[PROBLEM TO SOLVE] Could you copy every line of the data that contains the word "tables"?

Stored items:
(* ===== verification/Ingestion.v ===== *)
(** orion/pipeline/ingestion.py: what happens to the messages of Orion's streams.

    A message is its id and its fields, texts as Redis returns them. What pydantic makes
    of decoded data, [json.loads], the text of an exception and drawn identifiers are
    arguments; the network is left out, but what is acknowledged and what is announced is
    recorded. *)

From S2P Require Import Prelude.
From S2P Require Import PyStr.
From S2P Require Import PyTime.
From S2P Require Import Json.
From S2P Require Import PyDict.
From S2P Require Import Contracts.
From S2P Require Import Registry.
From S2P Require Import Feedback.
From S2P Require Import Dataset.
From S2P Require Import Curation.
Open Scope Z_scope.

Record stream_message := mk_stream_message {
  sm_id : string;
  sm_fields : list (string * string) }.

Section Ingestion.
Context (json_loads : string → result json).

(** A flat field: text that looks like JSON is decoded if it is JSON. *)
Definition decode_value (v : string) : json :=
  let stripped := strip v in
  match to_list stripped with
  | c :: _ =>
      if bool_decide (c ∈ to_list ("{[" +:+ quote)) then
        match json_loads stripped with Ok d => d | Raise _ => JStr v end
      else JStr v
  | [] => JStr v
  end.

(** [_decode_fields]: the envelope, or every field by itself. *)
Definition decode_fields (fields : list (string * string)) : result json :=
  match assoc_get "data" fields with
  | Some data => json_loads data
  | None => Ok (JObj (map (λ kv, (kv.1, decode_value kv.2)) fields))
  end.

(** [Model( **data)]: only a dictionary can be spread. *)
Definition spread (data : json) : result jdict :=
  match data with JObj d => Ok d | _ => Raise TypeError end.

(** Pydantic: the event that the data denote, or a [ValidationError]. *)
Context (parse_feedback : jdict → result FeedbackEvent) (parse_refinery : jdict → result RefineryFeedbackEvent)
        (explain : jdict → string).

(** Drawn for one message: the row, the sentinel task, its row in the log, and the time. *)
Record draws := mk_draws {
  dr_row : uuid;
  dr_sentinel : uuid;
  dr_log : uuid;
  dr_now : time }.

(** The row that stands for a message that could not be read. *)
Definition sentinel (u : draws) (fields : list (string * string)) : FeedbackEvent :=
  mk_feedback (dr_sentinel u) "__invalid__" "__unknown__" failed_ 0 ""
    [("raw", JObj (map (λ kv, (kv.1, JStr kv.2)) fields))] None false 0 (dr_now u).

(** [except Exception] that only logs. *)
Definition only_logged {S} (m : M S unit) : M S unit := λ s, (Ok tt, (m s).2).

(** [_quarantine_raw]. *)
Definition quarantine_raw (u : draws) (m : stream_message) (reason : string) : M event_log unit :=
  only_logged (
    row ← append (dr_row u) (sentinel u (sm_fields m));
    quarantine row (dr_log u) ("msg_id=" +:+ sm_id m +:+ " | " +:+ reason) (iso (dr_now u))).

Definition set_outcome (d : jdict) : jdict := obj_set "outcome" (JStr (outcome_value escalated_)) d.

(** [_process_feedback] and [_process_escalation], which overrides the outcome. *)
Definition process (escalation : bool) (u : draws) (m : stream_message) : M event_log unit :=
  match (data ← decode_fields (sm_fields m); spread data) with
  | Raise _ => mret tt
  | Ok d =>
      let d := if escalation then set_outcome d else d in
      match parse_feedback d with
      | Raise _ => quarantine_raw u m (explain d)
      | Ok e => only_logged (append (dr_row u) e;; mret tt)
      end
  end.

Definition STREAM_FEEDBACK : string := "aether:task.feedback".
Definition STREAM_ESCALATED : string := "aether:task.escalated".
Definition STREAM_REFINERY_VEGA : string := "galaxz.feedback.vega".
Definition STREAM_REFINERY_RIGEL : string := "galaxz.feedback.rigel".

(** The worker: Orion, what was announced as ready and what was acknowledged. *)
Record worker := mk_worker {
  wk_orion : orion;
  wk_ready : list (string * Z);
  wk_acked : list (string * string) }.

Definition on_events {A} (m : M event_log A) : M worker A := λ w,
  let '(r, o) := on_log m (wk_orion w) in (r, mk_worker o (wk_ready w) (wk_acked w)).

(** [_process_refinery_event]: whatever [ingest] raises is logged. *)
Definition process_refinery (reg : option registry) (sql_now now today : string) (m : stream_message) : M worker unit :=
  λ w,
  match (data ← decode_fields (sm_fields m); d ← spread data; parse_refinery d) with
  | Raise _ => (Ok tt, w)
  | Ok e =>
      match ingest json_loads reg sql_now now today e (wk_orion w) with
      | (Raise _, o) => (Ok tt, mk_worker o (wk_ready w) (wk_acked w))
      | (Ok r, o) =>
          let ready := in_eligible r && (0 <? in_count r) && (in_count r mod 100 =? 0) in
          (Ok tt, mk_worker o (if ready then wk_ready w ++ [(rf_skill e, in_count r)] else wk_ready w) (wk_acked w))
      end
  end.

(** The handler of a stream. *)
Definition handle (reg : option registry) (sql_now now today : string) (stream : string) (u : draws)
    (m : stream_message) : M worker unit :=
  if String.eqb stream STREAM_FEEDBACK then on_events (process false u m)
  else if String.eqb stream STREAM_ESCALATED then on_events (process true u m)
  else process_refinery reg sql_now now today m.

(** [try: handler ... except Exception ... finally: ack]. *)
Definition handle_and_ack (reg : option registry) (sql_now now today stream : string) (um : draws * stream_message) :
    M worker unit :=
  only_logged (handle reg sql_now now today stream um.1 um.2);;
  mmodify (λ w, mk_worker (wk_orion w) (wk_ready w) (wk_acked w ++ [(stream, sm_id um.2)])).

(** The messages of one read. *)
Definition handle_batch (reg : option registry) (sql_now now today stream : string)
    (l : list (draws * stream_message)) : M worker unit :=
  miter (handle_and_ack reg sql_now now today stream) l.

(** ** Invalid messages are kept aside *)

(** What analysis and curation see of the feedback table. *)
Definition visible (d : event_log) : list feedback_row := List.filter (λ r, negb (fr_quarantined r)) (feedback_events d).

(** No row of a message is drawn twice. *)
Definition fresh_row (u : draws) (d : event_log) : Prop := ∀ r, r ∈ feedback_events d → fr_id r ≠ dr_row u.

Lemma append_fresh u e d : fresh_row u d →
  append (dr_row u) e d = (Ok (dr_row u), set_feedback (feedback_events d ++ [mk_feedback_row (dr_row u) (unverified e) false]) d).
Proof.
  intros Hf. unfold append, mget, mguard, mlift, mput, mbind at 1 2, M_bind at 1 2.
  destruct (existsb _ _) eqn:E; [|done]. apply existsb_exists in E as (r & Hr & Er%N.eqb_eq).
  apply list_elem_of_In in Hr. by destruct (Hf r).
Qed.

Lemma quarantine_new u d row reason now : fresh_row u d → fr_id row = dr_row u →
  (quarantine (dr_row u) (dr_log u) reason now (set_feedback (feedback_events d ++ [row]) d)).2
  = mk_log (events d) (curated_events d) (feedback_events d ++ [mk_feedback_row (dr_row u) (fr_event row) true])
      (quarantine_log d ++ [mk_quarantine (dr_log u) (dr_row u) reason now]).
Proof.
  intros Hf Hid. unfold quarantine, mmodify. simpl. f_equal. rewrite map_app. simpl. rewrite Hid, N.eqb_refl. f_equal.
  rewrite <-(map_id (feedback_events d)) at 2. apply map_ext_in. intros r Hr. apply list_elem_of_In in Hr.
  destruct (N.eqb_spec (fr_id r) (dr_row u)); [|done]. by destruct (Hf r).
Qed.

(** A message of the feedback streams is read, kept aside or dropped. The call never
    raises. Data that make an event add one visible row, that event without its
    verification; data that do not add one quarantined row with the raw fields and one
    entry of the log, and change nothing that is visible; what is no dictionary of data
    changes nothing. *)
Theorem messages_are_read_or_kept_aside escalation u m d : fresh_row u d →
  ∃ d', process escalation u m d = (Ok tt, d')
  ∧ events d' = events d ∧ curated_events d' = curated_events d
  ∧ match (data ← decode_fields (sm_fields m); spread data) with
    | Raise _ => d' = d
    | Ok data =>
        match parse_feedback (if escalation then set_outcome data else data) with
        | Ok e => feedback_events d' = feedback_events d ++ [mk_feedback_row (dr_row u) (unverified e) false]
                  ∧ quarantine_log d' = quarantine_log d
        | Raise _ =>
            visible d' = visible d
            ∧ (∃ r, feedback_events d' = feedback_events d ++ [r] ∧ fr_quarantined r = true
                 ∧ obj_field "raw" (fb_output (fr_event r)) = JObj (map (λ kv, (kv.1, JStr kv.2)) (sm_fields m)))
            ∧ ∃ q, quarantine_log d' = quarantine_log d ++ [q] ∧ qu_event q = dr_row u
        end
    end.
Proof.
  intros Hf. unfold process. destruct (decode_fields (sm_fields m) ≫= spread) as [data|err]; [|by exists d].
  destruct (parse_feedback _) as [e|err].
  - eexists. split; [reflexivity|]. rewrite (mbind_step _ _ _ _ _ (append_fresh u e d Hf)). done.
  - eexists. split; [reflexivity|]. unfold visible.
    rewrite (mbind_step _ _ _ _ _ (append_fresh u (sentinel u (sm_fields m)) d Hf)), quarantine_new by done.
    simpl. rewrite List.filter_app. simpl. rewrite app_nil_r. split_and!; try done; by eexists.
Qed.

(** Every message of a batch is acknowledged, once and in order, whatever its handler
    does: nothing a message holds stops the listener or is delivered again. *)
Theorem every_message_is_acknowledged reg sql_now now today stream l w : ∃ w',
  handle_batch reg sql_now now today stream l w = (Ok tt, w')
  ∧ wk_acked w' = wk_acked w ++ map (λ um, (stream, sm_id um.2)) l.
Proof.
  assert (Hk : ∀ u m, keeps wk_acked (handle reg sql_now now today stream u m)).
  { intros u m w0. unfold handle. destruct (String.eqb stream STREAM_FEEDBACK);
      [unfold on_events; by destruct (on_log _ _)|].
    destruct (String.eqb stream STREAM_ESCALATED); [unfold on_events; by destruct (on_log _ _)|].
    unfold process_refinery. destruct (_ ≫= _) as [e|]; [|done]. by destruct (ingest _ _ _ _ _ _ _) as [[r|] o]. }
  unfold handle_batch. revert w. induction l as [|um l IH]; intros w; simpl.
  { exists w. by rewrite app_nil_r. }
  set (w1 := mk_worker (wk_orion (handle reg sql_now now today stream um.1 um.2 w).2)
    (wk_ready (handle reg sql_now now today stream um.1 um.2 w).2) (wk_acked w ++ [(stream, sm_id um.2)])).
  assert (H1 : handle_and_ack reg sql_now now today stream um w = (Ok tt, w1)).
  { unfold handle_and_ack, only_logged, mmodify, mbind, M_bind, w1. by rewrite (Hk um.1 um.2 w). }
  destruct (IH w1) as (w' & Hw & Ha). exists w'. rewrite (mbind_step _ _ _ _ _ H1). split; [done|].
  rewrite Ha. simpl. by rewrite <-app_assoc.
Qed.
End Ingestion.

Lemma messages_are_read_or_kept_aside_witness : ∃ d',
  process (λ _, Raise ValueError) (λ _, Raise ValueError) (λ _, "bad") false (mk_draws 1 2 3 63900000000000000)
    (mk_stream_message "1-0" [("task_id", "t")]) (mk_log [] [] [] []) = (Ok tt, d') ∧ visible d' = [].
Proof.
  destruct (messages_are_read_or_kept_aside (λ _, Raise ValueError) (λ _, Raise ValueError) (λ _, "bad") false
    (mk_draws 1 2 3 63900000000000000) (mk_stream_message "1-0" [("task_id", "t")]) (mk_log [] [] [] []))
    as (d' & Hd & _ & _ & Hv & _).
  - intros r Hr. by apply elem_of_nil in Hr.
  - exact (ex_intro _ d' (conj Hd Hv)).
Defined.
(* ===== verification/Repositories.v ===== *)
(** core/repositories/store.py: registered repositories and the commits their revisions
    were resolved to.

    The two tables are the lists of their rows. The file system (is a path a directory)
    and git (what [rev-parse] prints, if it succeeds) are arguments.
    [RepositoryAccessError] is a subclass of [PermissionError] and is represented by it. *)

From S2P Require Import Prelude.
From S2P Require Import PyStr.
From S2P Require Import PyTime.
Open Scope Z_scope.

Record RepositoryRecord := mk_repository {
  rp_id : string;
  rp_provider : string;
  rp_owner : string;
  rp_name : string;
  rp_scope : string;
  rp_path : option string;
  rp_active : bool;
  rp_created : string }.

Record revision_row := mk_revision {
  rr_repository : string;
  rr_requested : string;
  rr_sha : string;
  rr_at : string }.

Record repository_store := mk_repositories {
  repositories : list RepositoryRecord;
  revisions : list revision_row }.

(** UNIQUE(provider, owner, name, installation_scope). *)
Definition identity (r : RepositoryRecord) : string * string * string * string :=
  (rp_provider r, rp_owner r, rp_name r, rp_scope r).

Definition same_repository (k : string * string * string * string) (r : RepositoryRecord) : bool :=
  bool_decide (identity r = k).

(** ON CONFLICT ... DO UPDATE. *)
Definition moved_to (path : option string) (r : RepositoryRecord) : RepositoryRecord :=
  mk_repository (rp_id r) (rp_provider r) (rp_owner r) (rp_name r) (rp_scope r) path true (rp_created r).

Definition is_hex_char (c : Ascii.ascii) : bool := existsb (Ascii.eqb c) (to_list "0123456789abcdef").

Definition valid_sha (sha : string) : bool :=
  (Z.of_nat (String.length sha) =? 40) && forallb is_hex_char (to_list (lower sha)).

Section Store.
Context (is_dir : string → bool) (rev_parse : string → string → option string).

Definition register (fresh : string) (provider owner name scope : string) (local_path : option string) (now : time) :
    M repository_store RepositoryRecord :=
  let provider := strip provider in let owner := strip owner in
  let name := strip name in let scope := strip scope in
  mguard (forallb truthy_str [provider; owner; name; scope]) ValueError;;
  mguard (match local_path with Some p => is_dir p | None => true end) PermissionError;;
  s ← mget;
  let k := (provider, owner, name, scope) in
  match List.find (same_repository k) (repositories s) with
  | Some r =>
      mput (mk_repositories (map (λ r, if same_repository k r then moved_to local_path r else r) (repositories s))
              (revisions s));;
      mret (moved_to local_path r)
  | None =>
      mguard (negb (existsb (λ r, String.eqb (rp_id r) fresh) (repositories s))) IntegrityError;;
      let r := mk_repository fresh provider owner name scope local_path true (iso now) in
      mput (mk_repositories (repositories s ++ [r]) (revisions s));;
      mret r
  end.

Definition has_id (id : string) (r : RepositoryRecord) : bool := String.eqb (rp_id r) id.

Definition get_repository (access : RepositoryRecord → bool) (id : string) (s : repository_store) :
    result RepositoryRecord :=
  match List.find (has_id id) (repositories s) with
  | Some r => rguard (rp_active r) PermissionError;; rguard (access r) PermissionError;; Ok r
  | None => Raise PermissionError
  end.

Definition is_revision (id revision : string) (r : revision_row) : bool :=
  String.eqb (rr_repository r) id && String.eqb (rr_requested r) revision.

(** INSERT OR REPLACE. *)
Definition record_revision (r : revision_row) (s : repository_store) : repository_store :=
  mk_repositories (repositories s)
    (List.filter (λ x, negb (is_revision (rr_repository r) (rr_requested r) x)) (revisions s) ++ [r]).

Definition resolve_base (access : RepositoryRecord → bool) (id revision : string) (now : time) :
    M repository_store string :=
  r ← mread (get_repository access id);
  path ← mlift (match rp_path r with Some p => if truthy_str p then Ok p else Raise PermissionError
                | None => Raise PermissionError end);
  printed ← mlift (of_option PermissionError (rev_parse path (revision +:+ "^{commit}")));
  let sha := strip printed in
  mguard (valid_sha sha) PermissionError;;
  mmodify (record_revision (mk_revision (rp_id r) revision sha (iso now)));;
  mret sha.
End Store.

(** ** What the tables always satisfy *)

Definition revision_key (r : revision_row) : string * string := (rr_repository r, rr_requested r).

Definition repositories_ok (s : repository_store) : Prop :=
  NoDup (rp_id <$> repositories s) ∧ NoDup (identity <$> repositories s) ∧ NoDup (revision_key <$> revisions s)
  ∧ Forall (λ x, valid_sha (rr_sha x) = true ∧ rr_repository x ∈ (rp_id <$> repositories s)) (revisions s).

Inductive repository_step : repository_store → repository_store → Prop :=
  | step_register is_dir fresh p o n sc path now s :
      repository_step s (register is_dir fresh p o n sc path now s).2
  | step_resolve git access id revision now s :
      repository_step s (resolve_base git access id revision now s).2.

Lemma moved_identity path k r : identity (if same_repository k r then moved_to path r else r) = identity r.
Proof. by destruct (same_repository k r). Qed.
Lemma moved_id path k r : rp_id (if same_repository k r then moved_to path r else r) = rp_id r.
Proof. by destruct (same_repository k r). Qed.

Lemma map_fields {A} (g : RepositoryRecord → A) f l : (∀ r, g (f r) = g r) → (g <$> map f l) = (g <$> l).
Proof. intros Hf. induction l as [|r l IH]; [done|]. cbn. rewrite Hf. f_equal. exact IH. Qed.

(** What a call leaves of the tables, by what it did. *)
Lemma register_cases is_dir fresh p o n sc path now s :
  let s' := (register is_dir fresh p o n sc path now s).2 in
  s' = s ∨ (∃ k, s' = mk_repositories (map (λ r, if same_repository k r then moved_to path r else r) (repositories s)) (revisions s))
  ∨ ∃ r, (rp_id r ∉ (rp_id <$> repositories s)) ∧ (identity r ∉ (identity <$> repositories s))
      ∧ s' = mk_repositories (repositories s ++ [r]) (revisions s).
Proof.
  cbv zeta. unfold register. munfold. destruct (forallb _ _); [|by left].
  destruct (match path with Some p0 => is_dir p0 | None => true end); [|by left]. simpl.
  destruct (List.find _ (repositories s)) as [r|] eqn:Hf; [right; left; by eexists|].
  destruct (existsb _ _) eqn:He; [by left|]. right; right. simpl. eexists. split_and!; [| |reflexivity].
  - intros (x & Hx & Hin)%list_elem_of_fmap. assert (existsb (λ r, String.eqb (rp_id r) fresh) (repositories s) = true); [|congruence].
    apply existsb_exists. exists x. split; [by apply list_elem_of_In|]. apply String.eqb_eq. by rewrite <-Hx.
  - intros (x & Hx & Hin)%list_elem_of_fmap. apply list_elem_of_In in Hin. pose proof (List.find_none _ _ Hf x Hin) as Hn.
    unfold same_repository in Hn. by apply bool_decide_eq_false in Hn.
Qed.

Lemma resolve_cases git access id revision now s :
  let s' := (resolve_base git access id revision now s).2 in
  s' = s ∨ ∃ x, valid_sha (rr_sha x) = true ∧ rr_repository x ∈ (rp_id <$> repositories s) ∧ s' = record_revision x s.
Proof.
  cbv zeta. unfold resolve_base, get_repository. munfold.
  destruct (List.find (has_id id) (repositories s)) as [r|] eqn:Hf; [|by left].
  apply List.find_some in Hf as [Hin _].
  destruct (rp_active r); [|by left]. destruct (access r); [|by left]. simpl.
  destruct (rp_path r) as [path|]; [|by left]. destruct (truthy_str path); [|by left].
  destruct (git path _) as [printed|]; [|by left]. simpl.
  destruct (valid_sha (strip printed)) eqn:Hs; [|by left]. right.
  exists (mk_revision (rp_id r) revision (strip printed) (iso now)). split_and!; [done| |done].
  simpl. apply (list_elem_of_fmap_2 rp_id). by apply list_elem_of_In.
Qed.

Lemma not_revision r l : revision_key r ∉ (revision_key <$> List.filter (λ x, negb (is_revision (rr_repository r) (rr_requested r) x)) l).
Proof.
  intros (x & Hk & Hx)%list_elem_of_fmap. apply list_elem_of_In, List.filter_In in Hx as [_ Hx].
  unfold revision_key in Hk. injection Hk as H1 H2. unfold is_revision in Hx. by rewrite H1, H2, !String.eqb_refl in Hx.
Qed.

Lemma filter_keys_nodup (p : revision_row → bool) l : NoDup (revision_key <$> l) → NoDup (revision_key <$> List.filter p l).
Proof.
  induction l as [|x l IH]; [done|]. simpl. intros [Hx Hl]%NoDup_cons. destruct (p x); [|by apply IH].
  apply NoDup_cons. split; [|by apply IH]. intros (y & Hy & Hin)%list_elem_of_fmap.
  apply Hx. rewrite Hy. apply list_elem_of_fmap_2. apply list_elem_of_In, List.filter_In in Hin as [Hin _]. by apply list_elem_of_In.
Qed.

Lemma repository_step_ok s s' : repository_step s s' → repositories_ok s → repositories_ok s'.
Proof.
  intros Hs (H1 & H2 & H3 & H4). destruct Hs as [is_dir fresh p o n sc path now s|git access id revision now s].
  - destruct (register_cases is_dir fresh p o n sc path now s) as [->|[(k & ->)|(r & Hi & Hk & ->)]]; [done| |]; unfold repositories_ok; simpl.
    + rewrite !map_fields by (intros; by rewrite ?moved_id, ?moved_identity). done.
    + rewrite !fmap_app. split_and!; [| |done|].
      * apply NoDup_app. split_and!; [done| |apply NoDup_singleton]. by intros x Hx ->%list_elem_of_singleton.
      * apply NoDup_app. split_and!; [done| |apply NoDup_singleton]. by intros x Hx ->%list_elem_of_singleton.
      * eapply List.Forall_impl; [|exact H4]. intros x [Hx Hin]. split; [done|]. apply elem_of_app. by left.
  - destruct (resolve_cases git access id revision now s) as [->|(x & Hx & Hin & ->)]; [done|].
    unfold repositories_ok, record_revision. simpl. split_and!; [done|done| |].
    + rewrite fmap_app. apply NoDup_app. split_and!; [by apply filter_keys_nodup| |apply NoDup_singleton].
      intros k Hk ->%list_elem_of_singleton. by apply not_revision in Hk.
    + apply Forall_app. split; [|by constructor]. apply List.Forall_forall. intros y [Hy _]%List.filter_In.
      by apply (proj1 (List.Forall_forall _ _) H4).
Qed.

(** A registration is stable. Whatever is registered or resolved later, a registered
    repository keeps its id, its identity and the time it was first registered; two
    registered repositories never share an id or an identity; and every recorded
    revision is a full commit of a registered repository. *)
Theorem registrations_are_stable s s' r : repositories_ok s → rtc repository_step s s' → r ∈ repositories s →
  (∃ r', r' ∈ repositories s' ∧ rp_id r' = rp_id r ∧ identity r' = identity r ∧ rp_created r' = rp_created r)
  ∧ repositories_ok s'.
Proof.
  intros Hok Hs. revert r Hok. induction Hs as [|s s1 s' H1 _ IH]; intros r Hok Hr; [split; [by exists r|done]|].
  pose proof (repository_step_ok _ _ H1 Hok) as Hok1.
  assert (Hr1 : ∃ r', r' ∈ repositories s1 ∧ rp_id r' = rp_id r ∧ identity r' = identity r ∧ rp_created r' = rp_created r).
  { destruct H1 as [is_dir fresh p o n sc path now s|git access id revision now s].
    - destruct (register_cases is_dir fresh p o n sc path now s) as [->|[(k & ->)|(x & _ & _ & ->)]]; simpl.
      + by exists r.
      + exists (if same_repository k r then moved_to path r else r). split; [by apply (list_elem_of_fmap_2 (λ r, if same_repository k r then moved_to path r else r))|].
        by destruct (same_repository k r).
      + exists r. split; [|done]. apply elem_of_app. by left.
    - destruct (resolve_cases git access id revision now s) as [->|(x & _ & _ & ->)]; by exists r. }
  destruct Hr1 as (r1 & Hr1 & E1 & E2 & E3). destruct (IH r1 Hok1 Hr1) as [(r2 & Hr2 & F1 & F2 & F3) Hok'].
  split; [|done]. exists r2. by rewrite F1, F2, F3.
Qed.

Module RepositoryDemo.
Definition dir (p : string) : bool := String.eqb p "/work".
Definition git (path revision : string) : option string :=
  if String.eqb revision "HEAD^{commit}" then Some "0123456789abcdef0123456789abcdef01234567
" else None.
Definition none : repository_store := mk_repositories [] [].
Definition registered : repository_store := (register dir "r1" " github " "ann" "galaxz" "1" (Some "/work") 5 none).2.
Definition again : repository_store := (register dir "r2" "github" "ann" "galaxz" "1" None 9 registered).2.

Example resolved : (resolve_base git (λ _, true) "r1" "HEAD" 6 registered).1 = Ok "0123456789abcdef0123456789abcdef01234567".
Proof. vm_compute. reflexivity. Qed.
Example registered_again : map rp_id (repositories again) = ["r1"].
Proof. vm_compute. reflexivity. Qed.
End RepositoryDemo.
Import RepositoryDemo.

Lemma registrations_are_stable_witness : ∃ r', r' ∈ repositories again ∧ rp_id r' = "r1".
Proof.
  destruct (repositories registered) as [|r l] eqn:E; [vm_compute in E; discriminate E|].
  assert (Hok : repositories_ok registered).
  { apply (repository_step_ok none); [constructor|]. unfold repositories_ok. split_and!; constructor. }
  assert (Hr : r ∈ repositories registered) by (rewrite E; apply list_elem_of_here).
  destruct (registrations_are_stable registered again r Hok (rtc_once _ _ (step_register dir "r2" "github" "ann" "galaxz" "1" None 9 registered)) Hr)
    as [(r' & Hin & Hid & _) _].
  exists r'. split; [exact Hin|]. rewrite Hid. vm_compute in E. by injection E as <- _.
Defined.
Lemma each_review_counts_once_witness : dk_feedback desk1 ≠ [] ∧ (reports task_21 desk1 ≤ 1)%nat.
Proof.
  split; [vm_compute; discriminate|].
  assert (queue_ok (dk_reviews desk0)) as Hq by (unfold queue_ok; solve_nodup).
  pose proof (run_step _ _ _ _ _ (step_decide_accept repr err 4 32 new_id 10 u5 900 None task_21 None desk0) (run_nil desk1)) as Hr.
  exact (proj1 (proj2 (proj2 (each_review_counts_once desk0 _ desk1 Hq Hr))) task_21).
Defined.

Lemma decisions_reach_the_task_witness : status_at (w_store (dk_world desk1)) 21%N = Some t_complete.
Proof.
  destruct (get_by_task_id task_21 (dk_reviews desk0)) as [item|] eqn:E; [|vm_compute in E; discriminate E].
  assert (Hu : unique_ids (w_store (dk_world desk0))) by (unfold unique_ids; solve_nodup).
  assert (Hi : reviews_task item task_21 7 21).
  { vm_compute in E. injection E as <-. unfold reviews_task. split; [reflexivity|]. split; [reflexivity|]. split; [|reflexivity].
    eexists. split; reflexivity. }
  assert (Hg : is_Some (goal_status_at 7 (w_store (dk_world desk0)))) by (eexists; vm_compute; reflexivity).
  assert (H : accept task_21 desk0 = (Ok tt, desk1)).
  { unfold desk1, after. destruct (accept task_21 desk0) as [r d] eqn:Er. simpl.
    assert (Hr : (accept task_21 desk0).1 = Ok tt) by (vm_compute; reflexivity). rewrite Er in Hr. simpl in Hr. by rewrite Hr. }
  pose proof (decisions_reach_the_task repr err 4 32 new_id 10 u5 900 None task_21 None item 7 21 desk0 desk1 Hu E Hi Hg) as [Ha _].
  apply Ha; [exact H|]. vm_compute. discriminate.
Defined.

[SOLUTION TO THE PROBLEM]
    The two tables are the lists of their rows. The file system (is a path a directory)
(** ** What the tables always satisfy *)
(** What a call leaves of the tables, by what it did. *)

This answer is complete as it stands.